Shopify reports record third-quarter earnings — here are their big plans to grow
Shopify’s too nice to brag, so we’ll do it for them.
In the past week, 4 of the largest North American e-commerce companies — Amazon, Shopify, Etsy and eBay — reported another quarter of record revenues and user growth.
But today’s focus is Shopify, whose stock has grown over 28x in the past 5 years — the highest amongst the e-commerce giants. Shopify sells the technology that helps merchants set up and run their e-commerce websites.
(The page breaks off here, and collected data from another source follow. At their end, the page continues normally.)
Lemma quiet_trans w1 w2 w3 : quiet w1 w2 → quiet w2 w3 → quiet w1 w3.
Proof.
  intros (Hl1 & Hp1 & Hf1 & cs1 & Hi1 & Hc1) (Hl2 & Hp2 & Hf2 & cs2 & Hi2 & Hc2).
  repeat split; [congruence|congruence|auto|].
  exists (cs1 ++ cs2). split; [by rewrite Hi2, Hi1, app_assoc|by apply Forall_app].
Qed.

Lemma quiet_heap f w : quiet w (set_heap f w).
Proof.
  repeat split; try done. exists []. split; [by rewrite app_nil_r|constructor].
Qed.

Lemma quiet_scratch b w : quiet w (set_scratch b w).
Proof.
  repeat split; try done. exists []. split; [by rewrite app_nil_r|constructor].
Qed.

Lemma quiet_file name x w : quiet w (set_files <[name := x]> w).
Proof.
  repeat split; try done.
  - intros k Hk. cbn. destruct (decide (name = k)) as [->|];
      [rewrite lookup_insert_eq|rewrite lookup_insert_ne by done]; eauto.
  - exists []. split; [by rewrite app_nil_r|constructor].
Qed.

Lemma outputs_lookup (outputs : list string) (fs : gmap string artifact) name :
  is_Some (fs !! name) ∨ name ∈ outputs →
  is_Some (foldr (λ f, <[f := External]>) fs outputs !! name).
Proof.
  induction outputs as [|o outputs IH]; cbn.
  - intros [?|[]%elem_of_nil]. done.
  - intros H. destruct (decide (o = name)) as [->|Hne].
    + rewrite lookup_insert_eq. eauto.
    + rewrite lookup_insert_ne by done. apply IH.
      destruct H as [?|[?|?]%elem_of_cons]; [by left|done|by right].
Qed.

Section prepare.
Context (E : env) (a : args).
Context (tools_ok : ∀ cmd, succeeds E cmd = true).
Context (files_ok : ∀ path, readable E path = true).

Lemma run_command_runs cmd outputs w :
  is_tckgen cmd = false →
  runs (run_command E cmd outputs) w
    (λ _ w', quiet w w' ∧ ∀ name, name ∈ outputs → is_Some (files w' !! name)).
Proof.
  intros Hcmd. unfold run_command. rewrite tools_ok. eexists _, _. split; [done|].
  split.
  - repeat split; try done.
    + intros name Hname. cbn. apply outputs_lookup. by left.
    + exists [cmd]. split; [done|]. by repeat constructor.
  - intros name Hname. cbn. apply outputs_lookup. by right.
Qed.

Lemma shutil_copy_runs src dst w :
  runs (shutil_copy E src dst) w (λ _ w', quiet w w' ∧ is_Some (files w' !! dst)).
Proof.
  unfold shutil_copy. rewrite files_ok. eexists _, _. split; [done|].
  split; [apply quiet_file|]. cbn. rewrite lookup_insert_eq. eauto.
Qed.

Lemma load_runs m w :
  runs (load m) w (λ l w', quiet w w' ∧ files w' = files w ∧
                           heap w ⊆ heap w' ∧ read_table (heap w') l = Some m).
Proof.
  unfold load.
  assert (Hrows : ∀ w, ∃ rows h',
    for_list (λ r, l ← new (Float <$> r); mret (Ref l)) m w
    = Done rows (set_heap (λ _, h') w) ∧ heap w ⊆ h' ∧
    Forall2 (λ c xs, read_row h' c = Some xs) rows m).
  { clear w. induction m as [|xs m IH]; intros w.
    - exists [], (heap w). by rewrite set_heap_id.
    - set (l := fresh (dom (heap w))).
      destruct (IH (set_heap <[l := Float <$> xs]> w)) as (rows & h' & Hrun & Hh' & Hrows).
      exists (Ref l :: rows), h'. split; [|split].
      + cbn [for_list]. mstep. mstep. unfold new at 1. fold l. msimpl. mstep.
        by rewrite Hrun.
      + etrans; [|done]. apply heap_extend.
      + constructor; [|done]. apply read_row_Some. exists l. split; [done|].
        eapply lookup_weaken; [|done]. apply lookup_insert_eq. }
  destruct (Hrows w) as (rows & h' & Hrun & Hh' & Hread).
  eexists _, _. split; [by rewrite bind_unfold, Hrun|].
  split; [eapply quiet_trans; apply quiet_heap|].
  cbn [heap set_heap files]. split; [done|]. split.
  - etrans; [done|]. apply heap_extend.
  - apply read_table_Some. exists rows. split; [apply lookup_insert_eq|].
    eapply Forall2_impl; [done|]. intros c xs. apply read_row_mono, heap_extend.
Qed.

Lemma read_matrix_runs name m w :
  is_Some (files w !! name) →
  runs (read_matrix name m) w
    (λ l w', quiet w w' ∧ files w' = files w ∧
             heap w ⊆ heap w' ∧ read_table (heap w') l = Some m).
Proof.
  intros [x Hx]. unfold runs, read_matrix. rewrite Hx. apply load_runs.
Qed.

(** Sequencing of steps that are each quiet. *)
Lemma runs_quiet {A B} (m : M A) (k : A → M B) w (P : A → world → Prop)
    (R : B → world → Prop) :
  runs m w (λ x w', quiet w w' ∧ P x w') →
  (∀ x w', quiet w w' → P x w' → runs (k x) w' (λ y w'', quiet w' w'' ∧ R y w'')) →
  runs (m ≫= k) w (λ y w'', quiet w w'' ∧ R y w'').
Proof.
  intros Hm Hk. eapply runs_bind; [exact Hm|].
  intros x w' [Hq HP]. destruct (Hk x w' Hq HP) as (y & w'' & Hrun & Hq' & HR).
  exists y, w''. split; [done|]. split; [by eapply quiet_trans|done].
Qed.

Lemma if_isfile_runs name cmd1 outputs1 cmd2 outputs2 other w :
  is_tckgen cmd1 = false → is_tckgen cmd2 = false →
  name ∈ outputs1 → name ∈ outputs2 →
  runs (if_isfile name (mret tt)
          (if_isfile other (run_command E cmd1 outputs1) (run_command E cmd2 outputs2))) w
    (λ _ w', quiet w w' ∧ is_Some (files w' !! name)).
Proof.
  intros H1 H2 Ho1 Ho2. unfold runs, if_isfile.
  destruct (files w !! name) as [x|] eqn:Hname; cbn [given].
  - eexists _, _. split; [done|]. split; [apply quiet_refl|]. rewrite Hname. eauto.
  - destruct (given (files w !! other)).
    + destruct (run_command_runs cmd1 outputs1 w H1) as (u & w' & Hrun & Hq & Hout).
      exists u, w'. auto.
    + destruct (run_command_runs cmd2 outputs2 w H2) as (u & w' & Hrun & Hq & Hout).
      exists u, w'. auto.
Qed.

Lemma prepare_runs x y z n :
  given (grad a) && given (fslgrad a) = false →
  given (export_grad_mrtrix a) && given (export_grad_fsl a) = false →
  header_size E (input a) = [x; y; z; n] →
  py_min [x; y; z; n] ≠ Some 1 →
  runs (prepare E a) initial
    (λ loaded w, quiet initial w ∧ loaded.1 = n ∧
       read_table (heap w) loaded.2.1 = Some (grad_b E) ∧
       read_table (heap w) loaded.2.2 = Some (bvecs E)).
Proof.
  intros Himport Hexport Hsize Hmin. unfold prepare.
  apply runs_quiet with (P := λ _ _, True).
  { unfold parse. rewrite Himport, Hexport. apply runs_ret. split; [apply quiet_refl|done]. }
  intros _ w1 _ _.
  apply runs_quiet with (P := λ dims _, dims = [x; y; z; n]).
  { eexists _, _. split; [done|]. split; [|done].
    repeat split; try done. eexists [_]. split; [done|]. by repeat constructor. }
  intros dims w2 _ ->. cbn [length Nat.eqb negb when].
  apply runs_quiet with (P := λ _ _, True).
  { apply runs_ret. split; [apply quiet_refl|done]. }
  intros _ w3 _ _. rewrite bool_decide_false by done. cbn [when].
  apply runs_quiet with (P := λ _ _, True).
  { apply runs_ret. split; [apply quiet_refl|done]. }
  intros _ w4 _ _.
  apply runs_quiet with (P := λ _ _, True).
  { eexists _, _. split; [done|]. split; [apply quiet_scratch|done]. }
  intros _ w5 _ _.
  apply runs_quiet with (P := λ _ _, True).
  { destruct (run_command_runs
      ("mrconvert " +:+ input a +:+ " " +:+ toTemp E "data.mif" true
       +:+ " -stride 0,0,0,1 -datatype float32") ["data.mif"] w5 eq_refl)
      as (u & w' & Hrun & Hq & _). by exists u, w'. }
  intros _ w6 _ _.
  apply runs_quiet with (P := λ _ _, True).
  { destruct (truthy (grad a)).
    - destruct (shutil_copy_runs (fromUser E (default "" (grad a)) false) "grad.b" w6)
        as (u & w' & Hrun & Hq & _). by exists u, w'.
    - destruct (fslgrad a) as [[vecs vals]|].
      + apply runs_quiet with (P := λ _ _, True).
        { destruct (shutil_copy_runs (fromUser E vecs false) "bvecs" w6)
            as (u & w' & Hrun & Hq & _). by exists u, w'. }
        intros _ w' _ _.
        destruct (shutil_copy_runs (fromUser E vals false) "bvals" w')
          as (u & w'' & Hrun & Hq & _). by exists u, w''.
      + apply runs_ret. split; [apply quiet_refl|done]. }
  intros _ w7 _ _.
  apply runs_quiet with (P := λ _ _, True).
  { destruct (truthy (mask a)); cbn [when].
    - destruct (run_command_runs
        ("mrconvert " +:+ fromUser E (default "" (mask a)) true +:+ " "
         +:+ toTemp E "mask.mif" true +:+ " -datatype bit") ["mask.mif"] w7 eq_refl)
        as (u & w' & Hrun & Hq & _). by exists u, w'.
    - apply runs_ret. split; [apply quiet_refl|done]. }
  intros _ w8 _ _.
  apply runs_quiet with (P := λ _ w', is_Some (files w' !! "grad.b")).
  { apply if_isfile_runs; try done; by left. }
  intros _ w9 _ Hgrad_b.
  apply runs_quiet with (P := λ _ w', is_Some (files w' !! "bvecs") ∧
                                      is_Some (files w' !! "grad.b")).
  { destruct (if_isfile_runs "bvecs"
      "mrinfo data.mif -grad grad.b -export_grad_fsl bvecs bvals" ["bvecs"; "bvals"]
      "mrinfo data.mif -export_grad_fsl bvecs bvals" ["bvecs"; "bvals"] "grad.b" w9)
      as (u & w' & Hrun & Hq & Hbvecs); [done|done|by left|by left|].
    exists u, w'. split; [done|]. split; [done|]. split; [done|].
    destruct Hq as (_ & _ & Hfiles & _). by apply Hfiles. }
  intros _ w10 _ [Hbvecs Hgrad_b'].
  apply runs_quiet with (P := λ l w', is_Some (files w' !! "bvecs") ∧
                                      read_table (heap w') l = Some (grad_b E)).
  { destruct (read_matrix_runs "grad.b" (grad_b E) w10 Hgrad_b')
      as (l & w' & Hrun & Hq & Hfiles & _ & Hread).
    exists l, w'. split; [done|]. split; [done|]. by rewrite Hfiles. }
  intros grad_mrtrix w11 _ [Hbvecs' Hmrtrix].
  apply runs_quiet with (P := λ l w', read_table (heap w') grad_mrtrix = Some (grad_b E) ∧
                                      read_table (heap w') l = Some (bvecs E)).
  { destruct (read_matrix_runs "bvecs" (bvecs E) w11 Hbvecs')
      as (l & w' & Hrun & Hq & _ & Hheap & Hread).
    exists l, w'. split; [done|]. split; [done|]. split; [|done].
    by eapply read_table_mono. }
  intros grad_fsl w12 _ [Hmrtrix' Hfsl].
  apply runs_ret. split; [apply quiet_refl|done].
Qed.
End prepare.

Lemma check_tables_eq num_volumes grad_mrtrix grad_fsl T F w :
  read_table (heap w) grad_mrtrix = Some T →
  read_table (heap w) grad_fsl = Some F →
  check_tables num_volumes grad_mrtrix grad_fsl w
  = match table_error num_volumes T F with
    | None => Done tt w
    | Some message => Raise (GradientTableMismatchError message) w
    end.
Proof.
  intros (rows & Hgm & Hrows)%read_table_Some (rows' & Hgf & Hrows')%read_table_Some.
  unfold check_tables, table_error.
  pose proof (Forall2_length _ _ _ Hrows) as Hlen.
  pose proof (Forall2_length _ _ _ Hrows') as Hlen'.
  mstep. unfold items at 1. rewrite Hgm, Hlen.
  destruct (bool_decide (Z.of_nat (length T) = num_volumes)); cbn [negb]; msimpl;
    [|done].
  mstep. mstep. unfold items at 1. rewrite Hgf, Hlen'.
  destruct (length F =? 3)%nat eqn:HF; cbn [negb]; [|done].
  apply Nat.eqb_eq in HF.
  destruct rows' as [|c rows']; [cbn in Hlen'; lia|].
  destruct F as [|row F]; [done|]. apply Forall2_cons in Hrows' as [Hc _].
  apply read_row_Some in Hc as (r & -> & Hr).
  mstep. mstep. rewrite (getitem_lookup _ 0 (Ref r)) by done. mstep. mstep.
  unfold items at 1. rewrite Hr. msimpl. rewrite length_fmap. cbn [lookup list_lookup].
  by destruct (bool_decide (Z.of_nat (length row) = num_volumes)).
Qed.

(** ** The whole script *)

Section main.
Context (E : env) (a : args) (num_volumes : Z).
Context (Hcoop : cooperative E) (Hargs : compatible a).
Context (Himage : image_ok E a num_volumes).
Everybody loves a Canadian growth story
Shopify didn’t just become Canada’s most valuable company by accident. They can thank COVID, which pushed e-commerce forward by 5 years. In the second quarter of 2020, e-commerce made up 16.1% of total US retail sales, up from 11.8% in the first quarter. Here’s a look at their third-quarter results:
- Total sales grew to $767.4m, up 96% from the same quarter last year.
- Gross merchandise volume (GMV), the total sales from the stores on Shopify, increased to $30.9b, up 109%.
Shopify’s growth, powered by Tim Hortons
Shopify needs to do one job really well to succeed — help its merchants sell more. The more they sell, the more money Shopify makes. They’ve got big plans to make that happen:
Partnerships… Shopify’s taking social commerce very seriously — in 2020 alone, it partnered with both Facebook and Pinterest to turn social media posts into shoppable ads. On Oct. 27, it partnered with TikTok to give Shopify users the ability to post shoppable videos on TikTok.
(Catch up: What’s the hype around social commerce?)
Fulfillment network… In 2019, Shopify announced their plans to launch its own fulfillment services to help merchants store and deliver goods — reducing shipping costs and delivery time. This will position them to directly compete with Amazon, whose third-party selling services (i.e. fulfillment and shipping services) made over $20b in the third quarter.
For investors… Shopify could be de — wait for it — lightful
Despite all 4 companies recording record sales, all 4 of its stocks fell after the announcements. There’s a big concern surrounding e-commerce investments — whether consumers will buy less online once the pandemic is over.
But Shopify’s ambition goes beyond relying on COVID for growth. It has its eyes set on the $53b e-commerce logistics space. Its plans of expansion into fulfillment services will require a heavy investment on infrastructure but if successful, this could become a large area of growth for Shopify’s sales.